Promising to teach her listeners more about the money system “than 90 percent of the people on the planet” know, U.S. medical doctor and author Nancy Banks recently intrigued a small crowd of students and professors at Guadalajara’s Tec de Monterrey by explaining how greed dominates the functioning of international business and banking.
While some listeners at the prestigious university March 28 said they expected a medical talk in line with the first word in the title of Banks’ book, “AIDS, Opium, Diamonds and Empire,” her presentation focused on economic factors mentioned farther along in the title. Many in the audience responded positively to these ideas.
A principal topic of Banks’ speech was the “debt-based financial system we are enslaved to,” said Tec international relations Professor Hrvoje Moric, who interned with the World Health Organization in Geneva during the swine flu scare. “She has the kind of perspective I have and it’s not shared with many other people.”

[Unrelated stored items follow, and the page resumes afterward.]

(** *** Rows *)
Lemma open_matters m c r keys m' : matters_ok m -> cases m !! c = None ->
  (claim_keys (with_row m c r) c keys = Ok m' /\ c_status r <> Closed \/
   import_keys (with_row m c r) c (bool_decide (c_status r = Closed)) keys = Ok m') ->
  matters_ok (list_case m' c (c_status r) (c_opened r)) /\ cases m' = <[c := r]> (cases m) /\
  (forall k c', corr_open m !! k = Some c' -> c' <> c -> corr_open m' !! k = Some c').
Proof.
  intros Hm Hn Hk. pose proof (list_matters m c r Hm Hn) as Hl.
  assert (cases m' = <[c := r]> (cases m) /\ cases_open m' = cases_open m /\ by_status_idx m' = by_status_idx m /\
    (forall c' k, (c', k) ∈ corr_all m' -> (c', k) ∈ corr_all m \/ c' = c) /\ (forall x, x ∈ corr_all m -> x ∈ corr_all m') /\
    (forall k, corr_open m' !! k = corr_open m !! k \/ corr_open m' !! k = Some c /\ (c, k) ∈ corr_all m' /\ c_status r <> Closed) /\
    (forall k c', corr_open m !! k = Some c' -> c' <> c -> corr_open m' !! k = Some c')) as (E1 & E2 & E3 & E4 & E5 & E6 & E7).
  { destruct Hk as [[Hk Hne]|Hk]; [apply claim_keys_spec in Hk as (E1 & E2 & E3 & E4 & E5 & E6)|apply import_keys_spec in Hk as (E1 & E2 & E3 & E4 & E5 & E6)];
      simpl in *; split_and!; try done; clear Hm Hl.
    - intros c' k Hin%E4. naive_solver.
    - intros [c' k] Hin. apply E4. by left.
    - intros k. rewrite E5, E4. case_decide; [|by left]. right. by split_and!; [|right|].
    - intros k c' Hk. rewrite E5. case_decide as Hin; [|done]. apply E6 in Hin. congruence.
    - intros c' k Hin%E4. naive_solver.
    - intros [c' k] Hin. apply E4. by left.
    - intros k. rewrite E5, E4. destruct (decide _) as [[? Hd%bool_decide_eq_false]|Hd]; [right; by split_and!; [|right|]|by left].
    - intros k c' Hk Hne. rewrite E5. destruct (decide _) as [[Hin Hc]|]; [|done]. destruct Hne. by eapply E6. }
  split_and!; [|done|done]. eapply (claims_matters _ _ c Hl); simpl; try done.
  - rewrite lookup_insert_eq. simpl. destruct (decide (c_status r = Closed)) as [Hc|]; [right|left; congruence].
    intros k. destruct (E6 k) as [?|(_ & _ & ?)]; done.
  - by rewrite lookup_insert_eq.
  - by rewrite E2.
  - by rewrite E3.
  - intros k. destruct (E6 k) as [?|(? & ? & _)]; [by left|by right].
Qed.
(** A case's row: what it is stays, its state moves with its version. *)
Record crow_moves (r r' : CaseRow) : Prop := {
  cm_kind : c_kind r' = c_kind r;
  cm_opened : c_opened r' = c_opened r;
  cm_version : (c_version r <= c_version r')%Z;
  cm_state : c_version r' = c_version r -> c_state r' = c_state r;
}.
#[export] Instance crow_moves_refl : Reflexive crow_moves.
Proof. intros r. by split. Qed.
#[export] Instance crow_moves_trans : Transitive crow_moves.
Proof.
  intros r r1 r2 [? ? ? Hs1] [? ? ? Hs2]. split; try congruence; [lia|]. intros E. rewrite Hs2, Hs1 by lia. done.
Qed.
(** Every step keeps the rows it does not write, and moves those it does. *)
Lemma step_matters st st' : store_ok st -> step st st' ->
  matters_ok (matters st') /\
  (forall c r, cases (matters st) !! c = Some r -> exists r', cases (matters st') !! c = Some r' /\ crow_moves r r' /\
    (is_Some (erasures (preserved st) !! c) -> r' = r)) /\
  (forall c, c_status <$> cases (matters st') !! c = Some Closed -> c_status <$> cases (matters st) !! c = Some Closed \/
    forall n, ~ owes (obligations st) c n).
Proof.
  intros Hst Hs. pose proof (so_matters _ Hst) as Hm.
  assert (forall c r r', cases (matters st) !! c = Some r -> crow_moves r r' -> (is_Some (erasures (preserved st) !! c) -> r' = r) ->
    forall c0 r0, cases (matters st) !! c0 = Some r0 -> exists r1, (if decide (c = c0) then Some r' else cases (matters st) !! c0) = Some r1 /\
      crow_moves r0 r1 /\ (is_Some (erasures (preserved st) !! c0) -> r1 = r0)) as Hrow.
  { intros c r r' Hr Hmv He c0 r0 Hr0. destruct (decide (c = c0)) as [<-|]; [|by exists r0].
    rewrite Hr in Hr0. injection Hr0 as <-. by exists r'. }
  assert (forall c r s, c_status r <> Closed -> cases (matters st) !! c = Some r -> is_Some (erasures (preserved st) !! c) -> mk_crow (c_kind r) s (c_state r) (c_version r) (c_opened r) = r) as Hne.
  { intros c r s Hnc Hr He%(so_erased _ Hst). rewrite Hr in He. simpl in He. congruence. }
  assert (forall r s, crow_moves r (mk_crow (c_kind r) s (c_state r) (c_version r) (c_opened r))) as Hmv by (by intros r s; split).
  destruct Hs as [c r keys m Hn Hk|c r Hr Hno|c r s Hr Hnc Hs|c r s Hr He Hs|c r text next Hr He Hv| | | | | | | | | |]; simpl;
    try (split_and!; [done| |by left]; intros c0 r0 Hr0; by exists r0).
  - destruct (open_matters _ _ _ _ _ Hm Hn Hk) as (Hok & E & _). rewrite E. split_and!; [done| |].
    + intros c0 r0 Hr0. exists r0. split_and!; [|done|done]. rewrite lookup_insert_ne; [done|congruence].
    + intros c0. destruct (decide (c = c0)) as [<-|]; [|rewrite lookup_insert_ne by done; by left].
      intros _. right. intros n (d & Hd & _). apply (so_known _ Hst) in Hd as [? Hd]. simpl in Hd. congruence.
  - pose proof (close_matters _ _ _ Hm Hr) as Hok. unfold release_correlation in *.
    destruct (release_spec c (case_keys (move_case (matters st) c r Closed) c) (move_case (matters st) c r Closed)) as (E & _).
    split_and!; [done| |]; rewrite E; [intros c0 r0 Hr0|intros c0]; rewrite move_cases.
    + apply (Hrow _ _ _ Hr); [apply Hmv| |done]. intros Hx%(so_erased _ Hst). rewrite Hr in Hx. destruct r; simpl in *. congruence.
    + case_decide as Hd; [subst c0; by right|by left].
  - split_and!; [by apply move_matters| |]; [intros c0 r0 Hr0|intros c0]; rewrite move_cases.
    + apply (Hrow _ _ _ Hr); [apply Hmv|by apply Hne|done].
    + case_decide; [simpl; congruence|by left].
  - pose proof (move_matters _ _ _ s Hm Hr Hs) as Hok. split_and!.
    + apply reclaim_matters; [done|]. rewrite move_cases, decide_True by done. simpl. congruence.
    + intros c0 r0 Hr0. unfold reclaim_correlation.
      destruct (reclaim_spec c (case_keys (move_case (matters st) c r s) c) (move_case (matters st) c r s)) as (E & _). rewrite E, move_cases.
      apply (Hrow _ _ _ Hr); [apply Hmv| |done]. rewrite He. by intros [].
    + intros c0. unfold reclaim_correlation.
      destruct (reclaim_spec c (case_keys (move_case (matters st) c r s) c) (move_case (matters st) c r s)) as (E & _). rewrite E, move_cases.
      case_decide; [simpl; congruence|by left].
  - unfold next_version in Hv. case_bool_decide; [|done]. injection Hv as <-. split_and!.
    + by eapply with_row_ok.
    + intros c0 r0 Hr0. rewrite lookup_insert. apply (Hrow _ _ _ Hr); [|rewrite He; by intros []|done].
      split; simpl; try done; lia.
    + intros c0. rewrite lookup_insert. case_decide as Hd; [subst c0; simpl; rewrite Hr; simpl; by left|by left].
Qed.
(** An obligation's row only moves, and a new one belongs to a case that may
    owe it. *)
Lemma step_obligations st st' : store_ok st -> step st st' ->
  obligations_ok (obligations st') /\
  (forall k d, deadlines (obligations st) !! k = Some d -> exists d', deadlines (obligations st') !! k = Some d' /\ row_moves d d') /\
  (forall k d', deadlines (obligations st') !! k = Some d' -> deadlines (obligations st) !! k = None ->
    is_Some (cases (matters st) !! k.1) /\ matters st' = matters st /\
    (is_open (d_state d') = true -> c_status <$> cases (matters st) !! k.1 <> Some Closed)).
Proof.
  intros Hst Hs. pose proof (so_obligations _ Hst) as Ho.
  assert (forall k d d' o', deadlines (obligations st) !! k = Some d -> row_moves d d' -> deadlines o' = <[k := d']> (deadlines (obligations st)) ->
    (forall k0 d0, deadlines (obligations st) !! k0 = Some d0 -> exists d1, deadlines o' !! k0 = Some d1 /\ row_moves d0 d1) /\
    (forall k0 d1, deadlines o' !! k0 = Some d1 -> deadlines (obligations st) !! k0 = None -> False)) as Hrep.
  { intros k d d' o' Hd Hmv E. rewrite E. split.
    - intros k0 d0 Hd0. rewrite lookup_insert. case_decide as Hk; [subst k0; rewrite Hd in Hd0; injection Hd0 as <-; eauto|by exists d0].
    - intros k0 d1 Hd1 Hn. rewrite lookup_insert in Hd1. case_decide; congruence. }
  destruct Hs as [| | | | |k d Hc Hn Hcl|k d to o Hd Hmv|k d Hd Hb|k|k d d' n Hd Hb Ha Hd'| | | | |]; simpl;
    try (split_and!; [done|intros k0 d0 Hd0; by exists d0|intros k0 d0 Hd0 Hn0; congruence]).
  - destruct (list_deadline_rows (obligations st) k d) as [E _]. split_and!; [by apply list_deadline_ok| |]; rewrite E; intros k0 d0 Hd0.
    + exists d0. split; [|done]. rewrite lookup_insert_ne; [done|congruence].
    + intros Hn0. rewrite lookup_insert in Hd0. case_decide; [|congruence]. subst k0. injection Hd0 as <-. done.
  - destruct (move_deadline_ok _ _ _ _ _ Ho Hd Hmv) as (Hok & Hrm & E & _). destruct (Hrep k d _ o Hd Hrm E) as [H1 H2].
    split_and!; [done|done|]. intros k0 d1 Hd1 Hn. by destruct (H2 _ _ Hd1 Hn).
  - split_and!; [|intros k0 d0 Hd0; by exists d0|intros; congruence]. destruct Ho as [Ho1 Ho2 Ho3 Ho4]. split; try done.
    simpl. intros k0 [->%elem_of_singleton|Hin]%elem_of_union; [by rewrite Hd, <-Hb|by apply Ho4].
  - split_and!; [|intros k0 d0 Hd0; by exists d0|intros; congruence]. destruct Ho as [Ho1 Ho2 Ho3 Ho4]. split; try done.
    simpl. intros k0 [Hin _]%elem_of_difference. by apply Ho4.
  - assert (row_moves d d') as Hrm by (subst d'; split; simpl; try done; [by destruct (d_state d)|congruence]).
    set (o' := reindex_unaccounted _ _ _ _ _). assert (deadlines o' = <[k := d']> (deadlines (obligations st))) as E.
    { unfold o'. match goal with |- context [reindex_unaccounted ?o1 k ?t ?a ?b] => destruct (reindex_rest o1 k t a b) as (-> & _ & _) end. done. }
    destruct (Hrep k d _ o' Hd Hrm E) as [H1 H2]. split_and!; [|done|intros k0 d1 Hd1 Hn; by destruct (H2 _ _ Hd1 Hn)].
    eapply (replace_ok (obligations st) o' k d d' (deadlines_due (obligations st)) Ho Hd Hrm); [done|].
    intros x. unfold owing_key. subst d'. simpl. rewrite Hb. by repeat case_decide.
Qed.
(** *** Holds and erasures *)
Record erasure_moves (e e' : Erasure) : Prop := {
  em_at : erased_at e' = erased_at e;
  em_reason : erased_reason e' = erased_reason e;
  em_complete : complete e = true -> complete e' = true;
}.
#[export] Instance erasure_moves_refl : Reflexive erasure_moves.
Proof. by split. Qed.
#[export] Instance erasure_moves_trans : Transitive erasure_moves.
Proof. intros e e1 e2 [? ? ?] [? ? ?]. split; try congruence. auto. Qed.
Definition kept_ok (p : Holds) : Prop :=
  indexed held_key (held_by_time p) (held p) /\ forall c, is_Some (held p !! c) -> erasures p !! c = None.
Lemma step_preserved st st' : store_ok st -> step st st' ->
  kept_ok (preserved st') /\
  (forall c, is_Some (held (preserved st') !! c) -> is_Some (cases (matters st) !! c)) /\
  (forall c e, erasures (preserved st) !! c = Some e -> exists e', erasures (preserved st') !! c = Some e' /\ erasure_moves e e') /\
  (forall c, is_Some (erasures (preserved st') !! c) -> c_status <$> cases (matters st) !! c = Some Closed).
Proof.
  intros Hst Hs.
  assert (kept_ok (preserved st)) as Hk by (split; [apply (so_held _ Hst)|intros c Hc; by apply (so_kept _ Hst)]).
  assert (forall c, is_Some (held (preserved st) !! c) -> is_Some (cases (matters st) !! c)) as Hh by (intros c Hc; by apply (so_kept _ Hst)).
  pose proof (so_erased _ Hst) as He.
  assert (forall c e, erasures (preserved st) !! c = Some e -> exists e', erasures (preserved st) !! c = Some e' /\ erasure_moves e e') as Hrefl by eauto using erasure_moves_refl.
  destruct Hs as [| | | | | | | | | |c h Hc Hn Hf|c h Hf|c e Hc Hf Hn|c e Hf|]; simpl; try (by split_and!).
  - destruct Hk as [Hi Hk]. split_and!; [split; simpl|..]; [exact (indexed_fresh held_key _ _ c h held_inj Hi Hf)|..|done|done];
      intros c0; rewrite lookup_insert; case_decide as Hd; try subst c0; auto.
  - destruct Hk as [Hi Hk]. split_and!; [split; simpl|..]; [exact (indexed_delete held_key _ _ c h held_inj Hi Hf)|..|done|done];
      intros c0 Hc0; [apply Hk|apply Hh]; rewrite lookup_delete in Hc0; case_decide; [by destruct Hc0|done|by destruct Hc0|done].
  - destruct Hk as [Hi Hk]. split_and!; [split; [done|]|done|..]; intros c0; simpl; rewrite lookup_insert; case_decide as Hd; try subst c0; auto.
    + rewrite Hf. by intros [].
    + intros e0. by rewrite Hn.
  - destruct Hk as [Hi Hk]. split_and!; [split; [done|]|done|..]; intros c0; simpl; rewrite lookup_insert; case_decide as Hd; try subst c0; auto.
    + intros Hx%Hk. congruence.
    + rewrite Hf. intros e0 [= <-]. eexists. by split.
Qed.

Moric said that after his work with WHO led him to realize the swine flu was a hoax, he hoped Banks would talk about the details of medical hoaxes. Yet he enjoyed her emphasis on economics, noting that he was familiar with many of the economic writers she recommended in her talk — Catherine Fitts, Stephen Zarlenga and Ellen Hodgson Brown — and agreed with some of their perspectives.Banks explained the fractional reserve banking system to the crowd, saying that when she studied it while getting a master’s in business, it “blew my mind. You [banks] only have to have on hand 10 percent of what you lend. The other 90 percent is created out of thin air. Then you charge interest on money that never existed. That’s why the world is in debt.”

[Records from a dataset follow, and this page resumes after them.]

(** One live attempt: an answer, or the advice for the next one. *)
Definition live_attempt (c : Config) (e : Effect) (outbound : option Label) (ord attempt : N)
    (advice : option Z) : M (T * DeclaredOutput + option Z) :=
  let key := attempt_key c e ord attempt in
  starts_no_work_when_abandoning c (descriptor e) ;;
  (if subject_credential e then withdrawal_at_hop c key else mret tt) ;;
  gate c key (descriptor e) (mutates e) outbound (outbound_bytes e) ;;
  let wait := wait_before hex (retry e) (run c) key attempt advice in
  (if wait =? 0 then mret tt else sleep wait)%Z ;;
  performed ← perform_once c e key attempt true;
  match performed with
  | Ok output =>
      classified ← take_raise;
      mret (inl (output, raised (declared_output e) classified))
  | Err failure =>
      verdict ← failed_attempt_verdict c e key attempt failure;
      match verdict with
      | Some output => mret (inl (output, declared_output e))
      | None => mret (inr (error_retry_after failure))
      end
  end.

Fixpoint attempt_loop (fuel : nat) (c : Config) (e : Effect) (outbound : option Label) (ord attempt : N)
    (advice : option Z) : M (T * DeclaredOutput) :=
  match fuel with
  | 0 => fun w => (w, Spun)
  | S fuel =>
      replayed ← if is_replaying (mode c) then replayed_attempt c e ord attempt else mret GoLive;
      match replayed with
      | Answered output declared => mret (output, declared)
      | Continue next => attempt_loop fuel c e outbound ord next advice
      | GoLive =>
          answer ← live_attempt c e outbound ord attempt advice;
          match answer with
          | inl answer => mret answer
          | inr advice => attempt_loop fuel c e outbound ord (succ_attempt attempt) advice
          end
      end
  end.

Banks quoted classical intellectuals — Aristotle, Thomas Jefferson, Thomas Aquinas and Pope Benedict XIV — who warned of the dangers of banking and usury. Her talk also covered the effect of two world wars on the economic system and touched on narcotrafficking as a business, noting that it represents a larger portion of the world economy than the auto industry.
“Her subject was a little difficult for Mexico. Not everyone is open to conversations like that,” said a professor who teaches German at the Tec. “She talked about world financial problems, corruption, the World Bank and globalization. It was good to get to know her. She’s a really intelligent person.”
Such an upbeat assessment seemed to be what Banks was after, as she sought to inspire the students in the audience by noting that they might have their chance to set things right.
“Thinking for yourself today is a little bit dangerous,” she cautioned, but added that “one of the great things about being alive today is that there are so many interesting things that are going to be happening over the next century.”